Ancient humans had strong teeth for eating tough plants and seeds without damaging their enamel


Scientists have rubbished a long-held belief that prehistoric humans avoided eating tough plants because they damaged their teeth. 

It is now thought hard plant foods may have made up a larger part of early human ancestors’ diet than previously thought.  

Scientists in the US discovered even the hardest plant tissues scarcely wear down primate teeth.


‘We found that hard plant tissues such as the shells of nuts and seeds barely influence microwear textures on teeth,’ said Adam van Casteren, lecturer in biological anthropology at Washington University in St Louis. 

Scientists studied Bornean orangutan molars to see how hard plants affected enamel. 

They found that microscopic pits were not created by hard plant tissue, such as nuts and seeds as was expected.  

‘If teeth don’t demonstrate elaborate pits and scars, this doesn’t necessarily rule out the consumption of hard food items,’ Dr  van Casteren said.

The study shed light on a little-known group of ancient humans known as austrolopiths which had large, powerful jaws. 

It is suspected they had extremely powerful jaw muscles as well, similar to some modern-day primates.  

‘All these morphological attributes seem to indicate they had the ability to produce large bite forces, and therefore likely chomped down on a diet of hard or bulky food items such as nuts, seeds or underground resources like tubers,’ Dr van Casteren said. 

Researchers attached tiny pieces of seed shells to a probe and repeatedly dragged it across enamel from a Bornean orangutan molar tooth. 

A total of 16 different tests were conducted to replicate three sorts of nuts which make up modern primate diets, each with different levels of hardness. 

Researchers also dragged the seeds with the same amount of force as a jaw would create. 

The seed fragments made no large pits, scratches or fractures in the enamel, the researchers found. 

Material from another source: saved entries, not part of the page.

(* ===== verification/Server.v ===== *)
(** * Package main, main.go: the HTTP server in front of the handlers

    The route table with the matching of gorilla/mux, the basic authentication
    middleware, the query parameter and the request bodies. *)

From S2P Require Import Prelude GoStrings Json Floats Encoding Hostname Prog Url BoshClient UaaClient Broker Http StateFile Store Provision Update Deprovision LastOperation Binding Catalog Admin Concurrency.

(** ** Requests as they arrive *)

(** [authorization] is the value of the Authorization header, empty when there is
    none; [payload] the bytes of the body. *)
Record HttpQuery : Type := {
  method : string;
  path : string;
  rawquery : string;
  authorization : string;
  payload : string;
}.

(** ** Basic authentication *)

(** net/http parseBasicAuth: the scheme in any case, base64 of user, colon and
    password; the user ends at the first colon. *)
Definition BasicAuth (auth : string) : option (string * string) :=
  if negb (String.eqb (smap lower_byte (stake 6 auth)) "basic ") then None
  else
    c ← DecodeString StdEncoding (sdrop 6 auth);
    cut ":" c.

(** subtle.ConstantTimeCompare of two byte strings is 1 exactly when they are
    equal. *)
Definition authorized (username password auth : string) : bool :=
  match BasicAuth auth with
  | Some (u, p) => String.eqb u username && String.eqb p password
  | None => false
  end.

(** ** The query *)

(** QueryUnescape: a plus sign is a space. *)
Definition QueryUnescape (s : string) : option string :=
  Url.unescape Url.encodePath (smap (fun c => if Ascii.eqb c "+" then " "%char else c) s).

(** url.Query().Get: the value of the first pair of that key; pairs that hold a
    semicolon or a bad escape are dropped. *)
Definition query_pairs (raw : string) : list (string * string) :=
  omap (fun pair =>
    if String.eqb pair "" || Url.byte_elem ";" pair then None
    else
      let '(k, v) := match cut "=" pair with Some kv => kv | None => (pair, "") end in
      k ← QueryUnescape k; v ← QueryUnescape v; Some (k, v)) (split_on "&" raw).

Definition query_get (key raw : string) : string :=
  match find (fun kv : string * string => String.eqb kv.1 key) (query_pairs raw) with
  | Some (_, v) => v
  | None => ""
  end.

(** ** The bodies *)

(** An entry of a decoded object, in key order; a later key replaces an equal one. *)
Fixpoint insert_entry (k : string) (v : any) (l : list (string * any)) : list (string * any) :=
  match l with
  | [] => [(k, v)]
  | (k', v') :: r =>
      if String.eqb k k' then (k, v) :: r
      else if String.ltb k k' then (k, v) :: l
      else (k', v') :: insert_entry k v r
  end.

(** Decoding into an interface value; a number out of range is an error. *)
Fixpoint any_of (j : json) : option any :=
  match j with
  | JNull => Some AnyNil
  | JBool b => Some (AnyBool b)
  | JNum lit => AnyFloat <$> Float.ParseFloat lit
  | JStr s => Some (AnyString s)
  | JArr l =>
      AnyList <$> (fix go (l : list json) : option (list any) :=
        match l with
        | [] => Some []
        | x :: r => a ← any_of x; as_ ← go r; Some (a :: as_)
        end) l
  | JObj fs =>
      AnyMap <$> (fix go (acc : list (string * any)) (fs : list (string * json)) :
          option (list (string * any)) :=
        match fs with
        | [] => Some acc
        | (k, x) :: r => a ← any_of x; go (insert_entry k a acc) r
        end) [] fs
  end.

(** Decoding an object into a map of interface values that holds [m]. *)
Fixpoint add_entries (m : gmap string any) (fs : list (string * json)) : option (gmap string any) :=
  match fs with
  | [] => Some m
  | (k, x) :: r => a ← any_of x; add_entries (<[k := a]> m) r
  end.

(** A map field: objects add to it, null empties it. *)
Fixpoint decode_map (name : string) (m : gmap string any) (fs : list (string * json)) :
    option (gmap string any) :=
  match fs with
  | [] => Some m
  | (k, v) :: r =>
      if String.eqb (fold_name k) (fold_name name) then
        match v with
        | JNull => decode_map name ∅ r
        | JObj entries => m ← add_entries m entries; decode_map name m r
        | _ => None
        end
      else decode_map name m r
  end.

Definition decode_parameters (body : option json) : option (gmap string any) :=
  match body with
  | Some (JObj fs) => decode_map "parameters" ∅ fs
  | Some JNull => Some ∅
  | _ => None
  end.

Definition string_field (name : string) (body : option json) : option string :=
  match decode_field name json_string "" body with Ok s => Some s | Err _ => None end.

Definition int_field (name : string) (body : option json) : option Z :=
  match decode_field name json_int 0%Z body with Ok z => Some z | Err _ => None end.

Definition decode_provision (body : option json) : option ProvisionRequest :=
  service ← string_field "service_id" body;
  plan ← string_field "plan_id" body;
  org ← string_field "organization_guid" body;
  space ← string_field "space_guid" body;
  params ← decode_parameters body;
  Some {| ProvisionRequest.ServiceID := service; ProvisionRequest.PlanID := plan;
          ProvisionRequest.OrganizationGUID := org; ProvisionRequest.SpaceGUID := space;
          ProvisionRequest.Parameters := params |}.

Definition decode_update (body : option json) : option UpdateRequest :=
  service ← string_field "service_id" body;
  plan ← string_field "plan_id" body;
  params ← decode_parameters body;
  Some {| UpdateRequest.ServiceID := service; UpdateRequest.PlanID := plan;
          UpdateRequest.Parameters := params |}.

Definition decode_upgrade (body : option json) : option UpgradeRequest :=
  target ← string_field "target_version" body;
  count ← int_field "count" body;
  parallel ← int_field "max_parallel" body;
  Some {| UpgradeRequest.TargetVersion := target; UpgradeRequest.Count := count;
          UpgradeRequest.MaxParallel := parallel |}.

(** ** Routes *)

(** cleanPath of gorilla/mux. *)
Definition cleanPath (p : string) : string :=
  if String.eqb p "" then "/"
  else
    let p := if String.prefix "/" p then p else "/" +:+ p in
    let np := Clean p in
    if String.eqb (sdrop (String.length p - 1) p) "/" && negb (String.eqb np "/")
    then np +:+ "/" else np.

(** A path template: literal segments and variables, which match any text but the
    empty one up to the next slash. *)
Inductive segment : Type := Lit (s : string) | Var.

Fixpoint match_segments (template : list segment) (segs : list string) : option (list string) :=
  match template, segs with
  | [], [] => Some []
  | Lit l :: t, s :: r => if String.eqb l s then match_segments t r else None
  | Var :: t, s :: r => if String.eqb s "" then None else cons s <$> match_segments t r
  | _, _ => None
  end.

Definition instance_path : list segment := [Lit ""; Lit "v2"; Lit "service_instances"; Var].
Definition binding_path : list segment := instance_path ++ [Lit "service_bindings"; Var].

(** The routes of main, in their order; a handler takes the path variables. *)
Definition routes : list (string * list segment * (list string → HttpQuery → Request)) :=
  let id vars := default "" (head vars) in
  let accepts q := query_get "accepts_incomplete" (rawquery q) in
  [("GET", [Lit ""; Lit "v2"; Lit "catalog"], fun _ _ => GetCatalog);
   ("PUT", instance_path, fun v q => PutInstance (id v) (accepts q) (decode_provision (Decode (payload q))));
   ("DELETE", instance_path, fun v q => DeleteInstance (id v) (accepts q));
   ("PATCH", instance_path, fun v q => PatchInstance (id v) (accepts q) (decode_update (Decode (payload q))));
   ("PUT", binding_path, fun v _ => PutBinding (id v));
   ("DELETE", binding_path, fun _ _ => DeleteBinding);
   ("GET", instance_path ++ [Lit "last_operation"], fun v _ => GetLastOperation (id v));
   ("GET", [Lit ""; Lit "admin"; Lit "instances"], fun _ _ => GetAdminInstances);
   ("POST", [Lit ""; Lit "admin"; Lit "upgrade"], fun _ q => PostAdminUpgrade (decode_upgrade (Decode (payload q))));
   ("GET", [Lit ""; Lit "admin"; Lit "upgrade"; Lit "status"], fun _ _ => GetAdminUpgradeStatus)].

(** The first route that matches path and method; else the status: 405 when some
    route matches the path, 404 when none does. *)
Fixpoint find_route (q : HttpQuery) (mismatch : bool)
    (rs : list (string * list segment * (list string → HttpQuery → Request))) : result Z Request :=
  match rs with
  | [] => Err (if mismatch then 405%Z else 404%Z)
  | (m, template, h) :: rs =>
      match match_segments template (split_on "/" (path q)) with
      | None => find_route q mismatch rs
      | Some vars => if String.eqb (method q) m then Ok (h vars q) else find_route q true rs
      end
  end.

(** The middleware: without the credentials the handler does not run. *)
Definition basicAuthMiddleware {S} (username password : string) (next : prog S Answer) (q : HttpQuery) :
    prog S Answer :=
  if negb (authorized username password (authorization q)) then Ret unauthorized else next.

(** Router.ServeHTTP: redirect to the clean path, else match; the middleware runs
    for matched routes only. [is_print] is the table behind strconv.Quote. *)
Definition ServeHTTP (is_print : N → bool) (username password : string) (b : Broker) (q : HttpQuery) :
    prog Store Answer :=
  if negb (String.eqb (cleanPath (path q)) (path q)) then Ret (moved (cleanPath (path q)) (rawquery q))
  else match find_route q false routes with
       | Err 404%Z => Ret not_found
       | Err _ => Ret method_not_allowed
       | Ok request => basicAuthMiddleware username password (respond is_print (handle b request)) q
       end.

There were a few shallow grooves, but the scientists saw nothing that indicated that hard plant tissues could contribute meaningfully to dental microwear. 

The seed fragments themselves, however, showed signs of degradation from being rubbed against the enamel. 

Researchers now believe big australopith jaws could have been put to use chewing on large amounts of seeds and it would not scar the teeth.  

‘And that makes perfect sense in terms of the shape of their teeth’ said Peter Lucas, a co-author at the Smithsonian Tropical Research Institute, ‘because the blunt low-cusped form of their molars are ideal for that purpose.’

‘When consuming many very small hard seeds, large bite forces are likely to be required to mill all the grains,’ Dr van Casteren said. 

‘In the light of our new findings, it is plausible that small, hard objects like grass seeds or sedge nutlets were a dietary resource for early hominins.’